Top of STUDY MATERIAL

Lemma wait_begin_cases_witness :
  let evs := [None; Some 100; Some 101] in
  wait_begin sample 1 evs false = Ret (inr (sleeping sample 1 evs)) /\
  (forall e ev, Some e ∈ evs -> events sample !! e = Some ev -> pending ev <= 0) /\
  1 ∉ sched_list (sleeping sample 1 evs).
Proof.
  intros evs.
  assert (wait_begin sample 1 evs false = Ret (inr (sleeping sample 1 evs))) as E
    by (vm_compute; reflexivity).
  assert (threads sample !! 1 = Some (sample_thread 1 1 4 12 13 RUNNING)) as Ht
    by (vm_compute; reflexivity).
  assert (1 <> idle_thread sample) as Hi by (vm_compute; discriminate).
  assert (forall e, Some e ∈ evs -> is_Some (events sample !! e)) as He.
  { intros e He. repeat (apply elem_of_cons in He as [He|He];
      [first [discriminate He | injection He as ->; eexists; vm_compute; reflexivity]|]).
    by apply elem_of_nil in He. }
  assert (room (sample_thread 1 1 4 12 13 RUNNING) (length (entries 0 evs))) as Hr
    by (right; left; vm_compute; discriminate).
  pose proof (wait_begin_cases sample 1 _ evs false sample_wf Ht (or_intror eq_refl) Hi eq_refl
    He Hr) as H.
  rewrite E in H. split; [exact E|]. destruct H as (_ & _ & _ & Hp & Hn & _).
  split; [exact Hp|exact Hn].
Defined.

(** A woken thread stays on the event's listener list until it runs again:
    when an event has listeners, a second [trigger] before any of them has run
    reports as many woken threads as the first, but wakes none of the others. So
    two [futex_wake]s of one thread each may wake a single waiter. *)
Theorem trigger_twice_wakes_same k e ev d d' max :
  sched_wf k -> events k !! e = Some ev -> listener_list ev <> [] ->
  exists k1 k2 n, trigger k e d max = Ret (k1, n) /\ trigger k1 e d' max = Ret (k2, n) /\
    0 < n /\ threads k2 = threads k1.
Proof.
  intros Hwf Hev Hne.
  destruct (trigger_spec k e ev d max Hwf Hev) as (k1 & n & Ht1 & Hwf1 & _ & _ & Hn & Hk1).
  assert (events k1 !! e = Some ev) as Hev1.
  { unfold trigger in Ht1. rewrite Hev in Ht1. cbn [obind deref] in Ht1.
    destruct (links_event _ (proj2 Hwf) _ _ Hev) as [_ Hnum]. rewrite Hnum in Ht1.
    destruct (listener_list ev) as [|x l] eqn:El; [done|].
    rewrite (proj2 (Z.eqb_neq _ _)) in Ht1 by (simpl; lia). rewrite <- El in Ht1.
    destruct (wake_listeners_spec (listener_list ev) k max 0 (proj1 Hwf))
      as (k' & Hw & _ & [He _] & _); [|rewrite Hw in Ht1; simplify_eq; by rewrite He].
    intros t w Hin. destruct (links_to _ (proj2 Hwf) _ _ _ _ Hev Hin) as (th & -> & _). done. }
  destruct (trigger_spec k1 e ev d' max Hwf1 Hev1) as (k2 & n2 & Ht2 & _ & _ & _ & Hn2 & Hk2).
  exists k1, k2, n. split_and!; [done|by rewrite Ht2, Hn, Hn2| |].
  - rewrite Hn, length_take. destruct (listener_list ev); [done|]. simpl. lia.
  - apply map_eq. intros t. rewrite Hk2, Hk1. destruct (threads k !! t); [|done].
    simpl. f_equal. apply woken_woken.
Qed.
(* ===== verification/FdFacts.v ===== *)
(** * Reference counts of open files

    [fd_wf]: the reference count of every description is the number of descriptors
    that refer to it, over all processes, and a description is gone exactly when
    none does. *)

From S2P Require Import Prelude Vector Links Sched FdTable.

(** ** Counting references *)

Definition count (d : Z) (fds : list FileDescriptor) : Z :=
  Z.of_nat (length (filter (fun f => description f = Some d) fds)).
Definition pcount (d : Z) (pr : Process) : Z := count d (items (file_descriptors pr)).
Definition refs (k : kernel) (d : Z) : Z :=
  map_fold (fun _ pr n => pcount d pr + n) 0 (processes k).

Definition fd_wf (k : kernel) : Prop := forall d,
  match descriptions k !! d with
  | Some desc => ref_count desc = refs k d /\ 0 < refs k d
  | None => refs k d = 0
  end.

Definition delta (d : Z) (f : FileDescriptor) : Z :=
  if decide (description f = Some d) then 1 else 0.

Lemma count_nonneg d fds : 0 <= count d fds.
Proof. unfold count. lia. Qed.

Lemma count_cons d f fds : count d (f :: fds) = delta d f + count d fds.
Proof.
  unfold count, delta. rewrite filter_cons. case_decide; simpl; lia.
Qed.

Lemma count_app d l1 l2 : count d (l1 ++ l2) = count d l1 + count d l2.
Proof. unfold count. rewrite filter_app, length_app. lia. Qed.

Lemma count_insert d fds i f g :
  fds !! i = Some f -> count d (<[i := g]> fds) = count d fds - delta d f + delta d g.
Proof.
  revert i. induction fds as [|h fds IH]; intros [|i] Hi; simplify_eq/=.
  - rewrite !count_cons. lia.
  - rewrite !count_cons, (IH i) by done. lia.
Qed.
Lemma add_child_inv s p e en s' : tree_inv s -> entries s !! e = Some en -> e_parent en = p ->
  add_child s p e = Ret s' -> tree_inv s'.
Proof.
  intros Hi He Hpar H. destruct (entries s !! p) as [pe|] eqn:Hp; [|unfold add_child in H; by rewrite Hp in H].
  pose proof (parent_ne _ _ _ _ _ Hi Hp He Hpar) as Hne.
  destruct (add_child_Ret _ _ _ _ Hne H) as (pe' & en' & Hp' & He' & Hs & ->).
  assert (pe' = pe) as -> by congruence. assert (en' = en) as -> by congruence.
  assert (e ∉ children_list pe) as Hnin.
  { intros (ce & ? & ?)%(no_links _ _ _ (ti_node _ Hi _ _ Hp)). simplify_eq. by eapply Hs. }
  eapply (tree_inv_relink s _ e pe en (e :: children_list pe)); try done.
  - apply NoDup_cons. split; [done|]. apply (no_nodup _ _ _ (ti_node _ Hi _ _ Hp)).
  - intros c Hc. rewrite elem_of_cons. naive_solver.
  - split; [done|]. intros _. apply list_elem_of_here.
  - by intros q [= <-].
Qed.

(** Linked or not, an entry that stays out of every list. *)
Lemma tree_inv_unlinked s e en l : tree_inv s -> entries s !! e = Some en ->
  (forall q, sibling_link en <> InList q) -> (forall q, l <> InList q) ->
  tree_inv (put_entry e (en <| sibling_link := l |>) s).
Proof.
  intros Hi He Hs Hl. set (en' := en <| sibling_link := l |>).
  assert (forall y, is_Some (entries s !! y) -> is_Some (entries (put_entry e en' s) !! y)) as Hdom.
  { intros y Hy. simpl. destruct (decide (e = y)) as [<-|]; [by rewrite lookup_insert_eq|by rewrite lookup_insert_ne]. }
  split; [|apply (ti_next _ Hi)]. intros x xn Hx. simpl in Hx.
  assert (exists xn0, entries s !! x = Some xn0 /\ xn = xn0 <| sibling_link := sibling_link xn |> /\
            forall q, sibling_link xn = InList q <-> sibling_link xn0 = InList q) as (xn0 & Hx0 & Hxe & Hq).
  { apply lookup_insert_Some in Hx as [[<- <-]|[? Hx]].
    - exists en. split_and!; [done|done|]. simpl. intros q. split; intros Hq; [by destruct (Hl q)|by destruct (Hs q)].
    - exists xn. split_and!; [done|by destruct xn|done]. }
  pose proof (ti_node _ Hi _ _ Hx0) as Hok.
  destruct (node_shape_mono s (put_entry e en' s) x xn0 Hdom (fun v H => H) (Z.le_refl _) (node_ok_shape _ _ _ Hok)).
  rewrite Hxe. split; try done; cbn -[put_entry].
  - destruct ns_wf0. by split.
  - intros p Hp. apply Hq in Hp. destruct (no_sibling _ _ _ Hok p Hp). split; [done|]. by apply Hdom.
  - apply Hok.
  - intros c. rewrite (no_links _ _ _ Hok). simpl. destruct (decide (e = c)) as [<-|].
    + rewrite lookup_insert_eq. split; intros (ce & ? & ?); simplify_eq; [by destruct (Hs x)|by destruct (Hl x)].
    + by rewrite lookup_insert_ne.
Qed.

Lemma remove_from_parent_inv s e s' : tree_inv s -> remove_from_parent s e = Ret s' -> tree_inv s'.
Proof.
  intros Hi H. unfold remove_from_parent in H. destruct (entries s !! e) as [en|] eqn:He; [|done].
  cbn [deref obind] in H. destruct (sibling_link en) as [p| |] eqn:Hs; [| |done].
  - destruct (no_sibling _ _ _ (ti_node _ Hi _ _ He) p Hs) as [Hpar _].
    destruct (entries s !! p) as [pe|] eqn:Hp; [|done]. cbn [deref obind] in H. unfold unlink in H.
    destruct (decide (e ∈ children_list pe)) as [Hin|]; [|done]. cbn [obind] in H. cbv zeta in H.
    assert (p <> e) as Hne by by eapply parent_ne.
    rewrite lookup_put_entry_ne, He in H by done. cbn [deref obind] in H. injection H as <-.
    eapply tree_inv_relink; try done.
    + apply NoDup_filter, (no_nodup _ _ _ (ti_node _ Hi _ _ Hp)).
    + intros c Hc. rewrite list_elem_of_filter. tauto.
    + rewrite list_elem_of_filter. naive_solver.
  - injection H as <-. by eapply tree_inv_unlinked; [done|done|by intros q; rewrite Hs|].
Qed.

(** ** New entries *)

(** An entry or none. *)
Definition known s (x : Z) : Prop := x = 0 \/ is_Some (entries s !! x).

Lemma known_older s x : tree_inv s -> known s x -> older s (next_addr s) x.
Proof.
  intros Hi [->|[xn Hx]]; [by left|right]. pose proof (no_addr _ _ _ (ti_node _ Hi _ _ Hx)). split; [lia|eauto].
Qed.

(** Entries are kept, and there may be more. *)
Definition keeps s s' : Prop := forall x xn, entries s !! x = Some xn -> entries s' !! x = Some xn.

Bottom of STUDY MATERIAL

> _WHAT TO DO_: From the listing above, the lines starting with the one that has "intros evs." and running through the one that has "He as [He|He];" should be copied exactly, ends included.

> _ANSWER TO THIS PROBLEM_:
  intros evs.
  assert (wait_begin sample 1 evs false = Ret (inr (sleeping sample 1 evs))) as E
    by (vm_compute; reflexivity).
  assert (threads sample !! 1 = Some (sample_thread 1 1 4 12 13 RUNNING)) as Ht
    by (vm_compute; reflexivity).
  assert (1 <> idle_thread sample) as Hi by (vm_compute; discriminate).
  assert (forall e, Some e ∈ evs -> is_Some (events sample !! e)) as He.
  { intros e He. repeat (apply elem_of_cons in He as [He|He];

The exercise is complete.